Question

What is \(\left[\mathrm{Br}^{-}\right]\) just as \(\mathrm{AgCl}\) begins to precipitate when \(1.5 \mathrm{M} \mathrm{AgNO}_{3}\) is slowly added to a solution containing $$ 0.050 \mathrm{M} \mathrm{Cl}^{-} \text {and } 0.050 \mathrm{M} \mathrm{Br}^{-} ? $$

Short answer

Answer: The concentration of Br- ions just as AgCl begins to precipitate is 1.41 x 10^{-4} M.

Step-by-step solution

Write the solubility product expressions for AgCl and AgBr

Using Ksp values, we can write the solubility product expressions for AgCl and AgBr as follows: $$ K_{sp}(\mathrm{AgCl}) = [\mathrm{Ag}^+][\mathrm{Cl}^-] $$ and $$ K_{sp}(\mathrm{AgBr}) = [\mathrm{Ag}^+][\mathrm{Br}^-] $$

Find the Ksp values for AgCl and AgBr

Look up the Ksp values for AgCl and AgBr in a table or other reference source. You should find that: $$ K_{sp}(\mathrm{AgCl}) = 1.77 \times 10^{-10} $$ and $$ K_{sp}(\mathrm{AgBr}) = 5.0 \times 10^{-13} $$

Determine the initial concentration of Ag+ ions

Initially, the Ag+ ion concentration is 0, as no AgNO3 has been added yet. As we slowly add 1.5 M AgNO3, the concentration of Ag+ ions will increase. When AgCl starts to precipitate, the ionic product [Ag+][Cl-] will equal Ksp(AgCl). At this point, the concentration of Ag+ ions will be the same in both the AgCl and AgBr solubility product expressions.

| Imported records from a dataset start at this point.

Lemma any_line (p : printer) m w :
  any_printer p = true → R w (set_terminal (terminal w ++ [(p, m)]) w).
Proof. intros _. apply R_terminal. Qed.

Local Hint Resolve any_line : core.

Lemma getitem_respects {S} (Q : relation S) `{!PreOrder Q} r key :
  respects Q (Checker.getitem r key).
Proof. unfold Checker.getitem. frames. Qed.

Lemma announce_dkim_respects selectors auto :
  respects R (Checker.announce_dkim selectors auto).
Proof. unfold Checker.announce_dkim, Terminal.print_info. frames. Qed.

Lemma perform_complete_dns_check_respects domain selectors timeout auto :
  respects R (Checker.perform_complete_dns_check dns domain selectors timeout auto).
Proof. unfold Checker.perform_complete_dns_check. frames. Qed.

Lemma process_single_domain_respects domain selectors timeout append auto :
  respects R (Checker.process_single_domain dns domain selectors timeout append auto).
Proof.
  unfold Checker.process_single_domain.
  pose proof (write_results_to_csv_respects R any_printer R_dirs R_csv any_line eq_refl eq_refl eq_refl).
  pose proof announce_dkim_respects. pose proof perform_complete_dns_check_respects.
  pose proof (@getitem_respects world R _).
  frames.
Qed.

Lemma check_and_summarise_respects domain selectors timeout auto :
  respects (on_world R) (Checker.check_and_summarise dns domain selectors timeout auto).
Proof.
  unfold Checker.check_and_summarise.
  pose proof perform_complete_dns_check_respects.
  pose proof (@getitem_respects (Checker.locals * world) (on_world R) _).
  frames.
Qed.

Lemma write_completed_respects append :
  respects (on_world R) (Checker.write_completed append).
Proof.
  unfold Checker.write_completed.
  pose proof (write_results_to_csv_respects R any_printer R_dirs R_csv any_line eq_refl eq_refl eq_refl).
  frames.
Qed.

Lemma on_exception_respects domain append skip_errors e h :
  Checker.on_exception domain append skip_errors e = Some h → respects (on_world R) h.
Proof.
  pose proof write_completed_respects.
  destruct e; intros [= <-]; frames.
Qed.

Lemma check_each_respects i total rest selectors timeout append skip_errors auto :
  respects (on_world R)
    (Checker.check_each dns i total rest selectors timeout append skip_errors auto).
Proof.
  revert i. induction rest as [|d rest IH]; intros i; simpl.
  - frames.
  - apply respects_bind; [apply _ | frames |]. intros _.
    apply respects_bind; [apply _ | | intros _; apply IH].
    apply respects_try_except; [apply _ | apply check_and_summarise_respects |].
    intros e h. apply on_exception_respects.
Qed.
(** * auto_blogger.py: the dedup store, the two source adapters and the run loop

    A shallow embedding of [src/auto_blogger.py].  Python [str] values are
    byte strings (UTF-8), so that [==] on them is equality of [string]s; the
    JSON file [posted_ids.json] is the list it holds; the network, the
    rewrite model and the publishing platform are inputs of the model
    (replies and per-call outcomes), and every call that leaves the process
    is recorded in a trace. *)

From Stdlib Require Import ZArith Lia.
From stdpp Require Import base list strings pretty.

(** ** Python values *)

(** The values that reach the pipeline out of a decoded JSON payload:
    [None] (also what [dict.get] gives for an absent key), booleans,
    integers and strings.  Floats and nested containers are not part of the
    model's input type. *)
Inductive pyval : Type :=
| PyNone
| PyBool (b : bool)
| PyInt (n : Z)
| PyStr (s : string).

(** [str(v)], as an f-string renders [{v}]. *)
Definition py_str (v : pyval) : string :=
  match v with
  | PyNone => "None"
  | PyBool true => "True"
  | PyBool false => "False"
  | PyInt n => pretty n
  | PyStr s => s
  end.

(** Truth value of [v] in [if v:] and [not v]. *)
Definition truthy (v : pyval) : bool :=
  match v with
  | PyNone => false
  | PyBool b => b
  | PyInt n => negb (n =? 0)%Z
  | PyStr s => negb (bool_decide (s = ""))
  end.

(** [v in strs] for a list of [str]: only a [str] compares equal to one. *)
Definition py_in (v : pyval) (strs : list string) : bool :=
  match v with
  | PyStr s => bool_decide (s ∈ strs)
  | _ => false
  end.

(** A call that either returns or lets an exception escape. *)
Inductive result (A : Type) : Type :=
| Returned (a : A)
| Raised.
Arguments Returned {A} a.
Arguments Raised {A}.

(** ** Configuration *)

Definition RSS_URL : string := "https://nepsestock.com/feed".
Definition JSON_URL : string := "https://bajarkochirfar.com/wp-json/api/v1/short-news".
Definition MAX_POSTS_PER_RUN : nat := 999.

(** ** Data model *)

(** The dictionary both adapters append to their output. *)
Record Article : Type := mkArticle {
  unique_id : string;
  title : pyval;
  content : pyval;
  link : pyval;
  date : pyval;
  source : string
}.

(** The dictionary [rewrite_with_gemini] returns on success. *)
Record Post : Type := mkPost {
  post_title : string;
  post_content : string
}.

(** What a run does to the outside, in the order it does it: the two
    fetches, the call of [rewrite_with_gemini] for an article, the two calls
    of [create_post] on the platform, a write of [DB_FILE] and the pause
    after a publish.  Prints are left out. *)
Inductive event : Type :=
| ERequestsGet (url : string)
| EFeedParse (url : string)
| ERewrite (a : Article)
| EUsersGet
| EPostsInsert (p : Post)
| EWriteDb (ids : list string)
| ESleep (seconds : nat).

(** What [run] and [save_posted_id] share: the one list object bound to
    [posted_ids] in [run] and to the parameter [current_ids] in
    [save_posted_id], the file [DB_FILE] ([None]: it does not exist), and
    the trace. *)
Record state : Type := mkState {
  ids_obj : list string;
  db_file : option (list string);
  trace : list event
}.

Definition log (e : event) (st : state) : state :=
  mkState (ids_obj st) (db_file st) (trace st ++ [e]).

(** The file contents written during a trace, oldest first. *)
Fixpoint writes (tr : list event) : list (list string) :=
  match tr with
  | [] => []
  | EWriteDb ids :: tr' => ids :: writes tr'
  | _ :: tr' => writes tr'
  end.

(** The articles handed to the rewrite model during a trace, oldest first. *)
Fixpoint attempted (tr : list event) : list Article :=
  match tr with
  | [] => []
  | ERewrite a :: tr' => a :: attempted tr'
  | _ :: tr' => attempted tr'
  end.

(** The posts submitted to the platform during a trace, oldest first. *)
Fixpoint submitted (tr : list event) : list Post :=
  match tr with
  | [] => []
  | EPostsInsert p :: tr' => p :: submitted tr'
  | _ :: tr' => submitted tr'
  end.

(** ** Authentication: [get_service] *)

Inductive Service : Type := BloggerService.
(** X17.  The normalizer is idempotent: on any partial note, the second
    application changes nothing. *)
Lemma normalize_idempotent (fileBaseName fileContent : string) (n : Z)
    (o : PSObject) :
  normalize fileBaseName fileContent n
    (normalize fileBaseName fileContent n o)
  = normalize fileBaseName fileContent n o.
Proof.
  set (o' := normalize fileBaseName fileContent n o).
  assert (get_property o' "text" <> None) as Htext.
  { unfold o', normalize.
    rewrite !get_ensure_default_other, get_ensure_title_other by reflexivity.
    apply ensure_text_reads. }
  assert (Contains o' "title" = true /\ title_is_blank o' = false)
    as [Htitle Hblank].
  { unfold o', normalize.
    rewrite !Contains_ensure_default_other,
      !title_is_blank_ensure_default by reflexivity.
    apply ensure_title_titled. }
  assert (Contains o' "status" = true) as Hstatus.
  { unfold o', normalize.
    rewrite !Contains_ensure_default_other by reflexivity.
    apply Contains_ensure_default. }
  assert (Contains o' "priority" = true) as Hpriority.
  { unfold o', normalize.
    rewrite Contains_ensure_default_other by reflexivity.
    apply Contains_ensure_default. }
  assert (Contains o' "isPrivate" = true) as Hprivate.
  { unfold o', normalize. apply Contains_ensure_default. }
  unfold normalize at 1.
  rewrite (ensure_text_fixed _ _ Htext).
  unfold ensure_title. rewrite Htitle, Hblank. cbn [negb orb].
  unfold ensure_default. rewrite Hstatus. cbn [negb].
  rewrite Hpriority. cbn [negb]. rewrite Hprivate. reflexivity.
Qed.

(* ================================================================== *)
(** * The code fences *)

Lemma string_forallb_app (p : ascii -> bool) (s t : string) :
  string_forallb p (s ++ t) = string_forallb p s && string_forallb p t.
Proof.
  induction s as [|c s IH]; simpl; [reflexivity|].
  rewrite IH, andb_assoc. reflexivity.
Qed.

Lemma TrimStart_app_blank (ws s : string) :
  IsWhiteSpace ws = true -> TrimStart (ws ++ s) = TrimStart s.
Proof.
  unfold IsWhiteSpace. induction ws as [|c ws IH]; simpl; [reflexivity|].
  intros H. apply andb_true_iff in H. destruct H as [-> H]. auto.
Qed.

Lemma fence_chars_TrimStart (s : string) :
  string_forallb fence_char (TrimStart s) = true ->
  string_forallb fence_char s = true.
Proof.
  induction s as [|c s IH]; simpl; [reflexivity|].
  unfold fence_char at 2. destruct (is_space c) eqn:E; simpl.
  - exact IH.
  - unfold fence_char at 1. rewrite E. simpl. tauto.
Qed.

Lemma is_trailing_fence_chars (s : string) :
  is_trailing_fence s = true -> string_forallb fence_char s = true.
Proof.
  unfold is_trailing_fence. intros H. apply fence_chars_TrimStart.
  destruct (TrimStart s) as [|a [|b [|c rest]]]; try discriminate.
  apply andb_true_iff in H. destruct H as [H Hrest].
  apply andb_true_iff in H. destruct H as [H Hc].
  apply andb_true_iff in H. destruct H as [Ha Hb].
  simpl. unfold fence_char at 1 2 3. rewrite Ha, Hb, Hc, !orb_true_r. simpl.
  clear - Hrest. unfold IsWhiteSpace in Hrest.
  induction rest as [|d rest IH]; simpl in *; [reflexivity|].
  apply andb_true_iff in Hrest. destruct Hrest as [Hd Hr].
  unfold fence_char at 1. rewrite Hd. simpl. auto.
Qed.

(** No match of the trailing pattern starts before a closing brace. *)
Lemma is_trailing_fence_brace (u t : string) :
  is_trailing_fence (u ++ String "}" t) = false.
Proof.
  destruct (is_trailing_fence (u ++ String "}" t)) eqn:E; [|reflexivity].
  apply is_trailing_fence_chars in E.
  rewrite string_forallb_app in E. simpl in E.
  rewrite andb_false_r in E. discriminate.
Qed.

Lemma strip_trailing_fence_cons (c : ascii) (s : string) :
  strip_trailing_fence (String c s) =
  if is_trailing_fence (String c s) then EmptyString
  else String c (strip_trailing_fence s).
Proof. reflexivity. Qed.

Lemma strip_trailing_fence_match (s : string) :
  is_trailing_fence s = true -> strip_trailing_fence s = EmptyString.
Proof.
  intros H. destruct s as [|c s]; [reflexivity|].
  rewrite strip_trailing_fence_cons, H. reflexivity.
Qed.

Lemma strip_trailing_fence_brace (u t : string) :
  strip_trailing_fence (u ++ String "}" t)
  = (u ++ String "}" (strip_trailing_fence t))%string.
Proof.
  induction u as [|c u IH].
  - pose proof (is_trailing_fence_brace EmptyString t) as H.
    change (is_trailing_fence (String "}" t) = false) in H.
    change (strip_trailing_fence (String "}" t)
            = String "}" (strip_trailing_fence t)).
    rewrite strip_trailing_fence_cons, H. reflexivity.
  - pose proof (is_trailing_fence_brace (String c u) t) as H.
    change (is_trailing_fence (String c (u ++ String "}" t)) = false) in H.
    change (strip_trailing_fence (String c (u ++ String "}" t))
            = String c (u ++ String "}" (strip_trailing_fence t))).
    rewrite strip_trailing_fence_cons, H, IH. reflexivity.
Qed.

Calculate the concentration of Ag+ ions when AgCl starts to precipitate

Using the Ksp value for AgCl and the initial concentration of Cl- ions, we can calculate the concentration of Ag+ ions when AgCl begins to precipitate. $$ [\mathrm{Ag}^+] = \frac{K_{sp}(\mathrm{AgCl})}{[\mathrm{Cl}^-]} $$ Plugging in the values, $$ [\mathrm{Ag}^+] = \frac{1.77 \times 10^{-10}}{0.050} $$ $$ [\mathrm{Ag}^+] = 3.54 \times 10^{-9} \; \mathrm{M} $$

Calculate the concentration of Br- ions when AgCl starts to precipitate

Now that we have the concentration of Ag+ ions when AgCl starts to precipitate, we can use the Ksp value for AgBr and the calculated concentration of Ag+ ions to find the concentration of Br- ions. $$ [\mathrm{Br}^-] = \frac{K_{sp}(\mathrm{AgBr})}{[\mathrm{Ag}^+]} $$ Plugging in the values, $$ [\mathrm{Br}^-] = \frac{5.0 \times 10^{-13}}{3.54 \times 10^{-9}} $$ $$ [\mathrm{Br}^-] = 1.41 \times 10^{-4} \; \mathrm{M} $$

Conclusion

The concentration of Br- ions just as AgCl begins to precipitate is 1.41 x 10^{-4} M.